> [EXERCISE INSTRUCTIONS]
Copy out every line from the records that includes "rewrite".

> [RECORDS FOR THIS TASK]
(** Allocation hands out slots that are fresh or from the free list. *)
Lemma allocate_spec keys m :
  0 <= _num_allocated_blocks m <= _num_blocks m -> _num_blocks m < 2 ^ 63 ->
  Forall (fun i => 0 <= i < 2 ^ 63) (_free_list m) -> zlen keys <= _get_num_free_blocks m ->
  exists l a f, _allocate_blocks keys m = (Ok (new_status <$> l), with_slots a f m) /\
    length l = length keys /\ st_block_id <$> (new_status <$> l) = l /\ _num_allocated_blocks m <= a <= _num_blocks m /\
    l ++ f ≡ₚ _free_list m ++ seqZ (_num_allocated_blocks m) (a - _num_allocated_blocks m).
Proof.
  intros Ha Hw Hf Hk. unfold _get_num_free_blocks in Hk. pose proof (zlen_nonneg keys) as Hn.
  set (nf := Z.min (zlen keys) (_num_blocks m - _num_allocated_blocks m)).
  set (nr := zlen keys - nf). set (al := _num_allocated_blocks m) in *.
  exists (((fun i => al + i) <$> range nf) ++ take (Z.to_nat nr) (reverse (_free_list m))), (al + nf),
    (take (length (_free_list m) - Z.to_nat nr) (_free_list m)).
  assert (0 <= nf <= zlen keys /\ 0 <= nr <= zlen (_free_list m)) as [H1 H2].
  { pose proof (zlen_nonneg (_free_list m)). unfold nr, nf, al in *. lia. }
  assert (length ((fun i => al + i) <$> range nf) = Z.to_nat nf) as Hl by (unfold range; by rewrite length_fmap, length_seqZ).
  split_and!.
  - unfold _allocate_blocks, bind, get, assert. fold al nf nr. rewrite (proj2 (Z.leb_le _ _)) by lia.
    unfold ret, modify. rewrite fmap_app, <- list_fmap_compose. repeat f_equal. unfold zlen, range. rewrite length_fmap, length_seqZ. lia.
  - rewrite length_app, Hl, length_take, length_reverse. unfold zlen in *. lia.
  - apply new_status_ids, Forall_app. split.
    + apply Forall_fmap, Forall_forall. intros i Hi. apply elem_of_seqZ in Hi. simpl. unfold nf in Hi. lia.
    + apply Forall_take. rewrite Forall_forall in Hf |- *. intros i Hi. apply Hf. by apply elem_of_reverse.
  - lia.
  - unfold nf. lia.
  - replace (al + nf - al) with nf by lia. unfold range.
    assert (((fun i => al + i) <$> seqZ 0 nf) = seqZ al nf) as ->.
    { unfold seqZ. rewrite <- list_fmap_compose. apply list_fmap_ext. intros ? ? ?. simpl. lia. }
    rewrite take_reverse, reverse_Permutation.
    rewrite <- app_assoc, (Permutation_app_comm (drop _ _)), take_drop. apply Permutation_app_comm.
Qed.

> [RESPONSE BELOW]
  assert (length ((fun i => al + i) <$> range nf) = Z.to_nat nf) as Hl by (unfold range; by rewrite length_fmap, length_seqZ).
  - unfold _allocate_blocks, bind, get, assert. fold al nf nr. rewrite (proj2 (Z.leb_le _ _)) by lia.
    unfold ret, modify. rewrite fmap_app, <- list_fmap_compose. repeat f_equal. unfold zlen, range. rewrite length_fmap, length_seqZ. lia.
  - rewrite length_app, Hl, length_take, length_reverse. unfold zlen in *. lia.
    + apply Forall_take. rewrite Forall_forall in Hf |- *. intros i Hi. apply Hf. by apply elem_of_reverse.
    { unfold seqZ. rewrite <- list_fmap_compose. apply list_fmap_ext. intros ? ? ?. simpl. lia. }
    rewrite take_reverse, reverse_Permutation.
    rewrite <- app_assoc, (Permutation_app_comm (drop _ _)), take_drop. apply Permutation_app_comm.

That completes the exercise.